(* ===== verification/Names.v ===== *)
(** * Names: DNS labels, bucket names and public host names

    [internal/resourcename], [internal/bucketname] and
    [internal/publichostname].  Go's [range] over a string yields runes; the
    accepted classes are ASCII, so testing every byte decides the same set. *)

From S2P Require Import Prelude.
From Stdlib Require Import Ascii.

Inductive error := ErrInvalidName | ErrInvalidBucket | ErrInvalidHostname | ErrUnexpectedPort
                 | ErrPublicSuffix | ErrNotApex.

Definition lower_alnum (c : ascii) : bool := is_lower c || is_digit c.

Definition first_byte (s : string) : option ascii :=
  match s with String c _ => Some c | EmptyString => None end.
Fixpoint last_byte (s : string) : option ascii :=
  match s with
  | EmptyString => None
  | String c EmptyString => Some c
  | String _ s' => last_byte s'
  end.
Definition opt_test (p : ascii -> bool) (c : option ascii) : bool :=
  match c with Some c => p c | None => false end.

Definition hyphen : ascii := "-"%char.
Definition dot : ascii := "."%char.

(** [^[a-z0-9](?:[a-z0-9-]{0,61}[a-z0-9])?$] *)
Definition label (value : string) : bool :=
  (1 <=? zlen value) && (zlen value <=? 63)
  && opt_test lower_alnum (first_byte value) && opt_test lower_alnum (last_byte value)
  && str_forall (fun c => lower_alnum c || Ascii.eqb c hyphen) value.

(** [resourcename.Validate] *)
Definition validateResource (value : string) : result error unit :=
  if label value then Ok tt else Err ErrInvalidName.

(** ** IPv4 literals, as [net.ParseIP] and [netip.ParseAddr] accept them *)

Fixpoint dec_value (acc : Z) (s : string) : Z :=
  match s with
  | EmptyString => acc
  | String c s' => dec_value (10 * acc + (Z.of_N (byte_code c) - 48)) s'
  end.

Definition ipv4_field (s : string) : bool :=
  (1 <=? zlen s) && (zlen s <=? 3) && str_forall is_digit s
  && (dec_value 0 s <=? 255)
  && ((zlen s =? 1) || negb (opt_test (fun c => Ascii.eqb c "0"%char) (first_byte s))).

Definition is_ipv4 (s : string) : bool :=
  let fs := split dot s in
  (length fs =? 4)%nat && forallb ipv4_field fs.

(** ** Bucket names *)

(** [bucketname.Validate].  An IPv6 literal has a colon, which the character
    loop refuses, so only IPv4 literals need the explicit test. *)
Definition validateBucket (value : string) : result error unit :=
  if (zlen value <? 3) || (63 <? zlen value) then Err ErrInvalidBucket
  else if is_ipv4 value || contains ".." value || contains ".-" value || contains "-." value
  then Err ErrInvalidBucket
  else if str_forall (fun c => lower_alnum c || Ascii.eqb c hyphen || Ascii.eqb c dot) value
          && opt_test lower_alnum (first_byte value) && opt_test lower_alnum (last_byte value)
  then Ok tt else Err ErrInvalidBucket.

(** ** Public host names *)

Definition validLabel (l : string) : bool :=
  if (zlen l <? 1) || (63 <? zlen l)
     || opt_test (Ascii.eqb hyphen) (first_byte l) || opt_test (Ascii.eqb hyphen) (last_byte l)
  then false
  else str_forall (fun c => lower_alnum c || Ascii.eqb c hyphen) l.

Fixpoint contains_any (cs : list ascii) (s : string) : bool :=
  match s with
  | EmptyString => false
  | String c s' => bool_decide (c ∈ cs) || contains_any cs s'
  end.

(** The golang.org/x/net tables and Unicode lower-casing are third-party data:
    parameters of the model. *)
Class HostnameTables := {
  strings_ToLower : string -> string;
  idna_ToASCII : string -> option string;
  EffectiveTLDPlusOne : string -> option string
}.

Section Hostname.
Context `{HostnameTables}.

(** [publichostname.Normalize] *)
Definition Normalize (value : string) : result error string :=
  let trimmed := trim_space value in
  if bool_decide (trimmed = "") || opt_test (Ascii.eqb dot) (last_byte trimmed)
     || contains_any ["/"; "\"; "@"; "?"; "#"; " "]%char trimmed
  then Err ErrInvalidHostname
  else match idna_ToASCII (strings_ToLower trimmed) with
       | None => Err ErrInvalidHostname
       | Some ascii =>
           if (253 <? zlen ascii) || negb (contains "." ascii) then Err ErrInvalidHostname
           else if is_ipv4 ascii then Err ErrInvalidHostname
           else if forallb validLabel (split dot ascii) then Ok ascii
           else Err ErrInvalidHostname
       end.

(** [net.SplitHostPort] on a Host header.  The bracketed form [[h]:p] and the
    one-colon form [h:p] split; anything else is an error, and the header is
    then used whole. *)
Definition colon : ascii := ":"%char.

Definition splitHostPort (s : string) : option (string * string) :=
  match s with
  | String "["%char s' =>
      let '(h, r, found) := cut "]"%char s' in
      if found
      then match r with
           | String c p => if Ascii.eqb c colon && negb (contains ":" p)
                              && negb (contains "[" h) && negb (contains_any ["["; "]"]%char p)
                           then Some (h, p) else None
           | EmptyString => None
           end
      else None
  | _ =>
      let '(h, p, found) := cut colon s in
      if found && negb (contains ":" p) && negb (contains_any ["["; "]"]%char s)
      then Some (h, p) else None
  end.

Definition NormalizeHostHeader (value : string) : result error string :=
  match splitHostPort value with
  | Some (h, port) => if bool_decide (port = "443") then Normalize h else Err ErrUnexpectedPort
  | None => Normalize value
  end.

Definition IsApex (hostname : string) : result error bool :=
  let? normalized := Normalize hostname in
  match EffectiveTLDPlusOne normalized with
  | None => Err ErrPublicSuffix
  | Some root => Ok (bool_decide (normalized = root))
  end.

Definition NormalizeApex (value : string) : result error string :=
  let? normalized := Normalize value in
  let? ok := IsApex normalized in
  if ok then Ok normalized else Err ErrNotApex.

End Hostname.

(** ** Lemmas *)

Definition host_byte (c : ascii) : bool := lower_alnum c || Ascii.eqb c hyphen || Ascii.eqb c dot.

Lemma host_byte_graphic c : host_byte c = true -> graphic c = true.
Proof. destruct c as [[] [] [] [] [] [] [] []]; vm_compute; auto. Qed.

Lemma host_byte_safe c :
  host_byte c = true -> bool_decide (c ∈ ["/"; "\"; "@"; "?"; "#"; " "]%char) = false.
Proof. destruct c as [[] [] [] [] [] [] [] []]; vm_compute; auto. Qed.

Lemma validLabel_bytes l :
  validLabel l = true -> str_forall (fun c => lower_alnum c || Ascii.eqb c hyphen) l = true.
Proof. unfold validLabel. by destruct (_ || _ || _ || _). Qed.

Lemma validLabel_nonempty l : validLabel l = true -> l <> "".
Proof. by intros H ->. Qed.

Lemma labels_bytes s :
  forallb validLabel (split dot s) = true -> str_forall host_byte s = true.
Proof.
  intros H. apply (str_forall_split (fun c => lower_alnum c || Ascii.eqb c hyphen)).
  revert H. induction (split dot s) as [|l ls IH]; simpl; [done|].
  intros [Hl Hls]%andb_true_iff. rewrite validLabel_bytes; auto.
Qed.

Lemma contains_any_safe s :
  str_forall host_byte s = true -> contains_any ["/"; "\"; "@"; "?"; "#"; " "]%char s = false.
Proof.
  induction s as [|c s IH]; [done|]. simpl. intros [Hc Hs]%andb_true_iff.
  pose proof (host_byte_safe c Hc) as Hb. rewrite Hb. simpl. auto.
Qed.

(** A string that ends with the separator has an empty last piece. *)
Lemma split_last_empty sep s :
  last_byte s = Some sep -> last (split sep s) = Some "".
Proof.
  induction s as [|c s IH]; [done|]. destruct s as [|c' s].
  - simpl. intros [= ->]. by rewrite Ascii.eqb_refl.
  - intros Hl%IH. remember (String c' s) as t eqn:Ht.
    pose proof (join_split sep t) as Hj. simpl.
    destruct (split sep t) as [|p ps]; [done|].
    destruct (Ascii.eqb c sep); [done|].
    destruct ps; [|done]. simpl in *. simplify_eq.
Qed.

Lemma labels_no_trailing_dot s :
  forallb validLabel (split dot s) = true -> opt_test (Ascii.eqb dot) (last_byte s) = false.
Proof.
  intros H. destruct (last_byte s) as [c|] eqn:E; [|done]. unfold opt_test.
  destruct (Ascii.eqb_spec dot c) as [<-|]; [|done].
  apply split_last_empty, last_Some_elem_of, list_elem_of_In in E.
  rewrite forallb_forall in H. by specialize (H _ E).
Qed.

Section Laws.
Context `{HostnameTables}.

(** ToASCII returns a name in its ASCII form: lower-casing and converting that
    form again leaves it unchanged. *)
Hypothesis idna_fixpoint : forall s a,
  idna_ToASCII (strings_ToLower s) = Some a -> idna_ToASCII (strings_ToLower a) = Some a.

Lemma Normalize_ok v h :
  Normalize v = Ok h ->
  (exists s, idna_ToASCII (strings_ToLower s) = Some h) /\ zlen h <= 253 /\
  contains "." h = true /\ is_ipv4 h = false /\ forallb validLabel (split dot h) = true.
Proof.
  unfold Normalize. intros Hn. destruct_ifs. destruct (idna_ToASCII _) eqn:E; [|done].
  destruct_ifs. btrue. split; [by eexists|]. split_and!; auto.
Qed.

Lemma Normalize_idem v h : Normalize v = Ok h -> Normalize h = Ok h.
Proof.
  intros ([s Hs] & Hlen & Hdot & Hip & Hlab)%Normalize_ok.
  assert (Hb : str_forall host_byte h = true) by by apply labels_bytes.
  unfold Normalize. rewrite trim_space_graphic
    by (eapply str_forall_impl; [apply host_byte_graphic|done]).
  rewrite labels_no_trailing_dot, contains_any_safe, (idna_fixpoint _ _ Hs), Hdot, Hip, Hlab
    by done.
  rewrite bool_decide_eq_false_2 by by intros ->.
  assert ((253 <? zlen h) = false) as -> by by apply Z.ltb_ge. done.
Qed.

Lemma NormalizeApex_idem v h : NormalizeApex v = Ok h -> NormalizeApex h = Ok h.
Proof.
  unfold NormalizeApex. intros (a & Ha & (ok & Hok & Hr)%rbind_ok)%rbind_ok.
  destruct ok; simplify_eq. rewrite (Normalize_idem _ _ Ha). simpl. by rewrite Hok.
Qed.

End Laws.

» Work to be completed
Within the material above, the line with "(** * Names: DNS" opens the range and the line with "accepted classes are" closes it; reproduce that range word for word.

» Answer
(** * Names: DNS labels, bucket names and public host names

    [internal/resourcename], [internal/bucketname] and
    [internal/publichostname].  Go's [range] over a string yields runes; the
    accepted classes are ASCII, so testing every byte decides the same set. *)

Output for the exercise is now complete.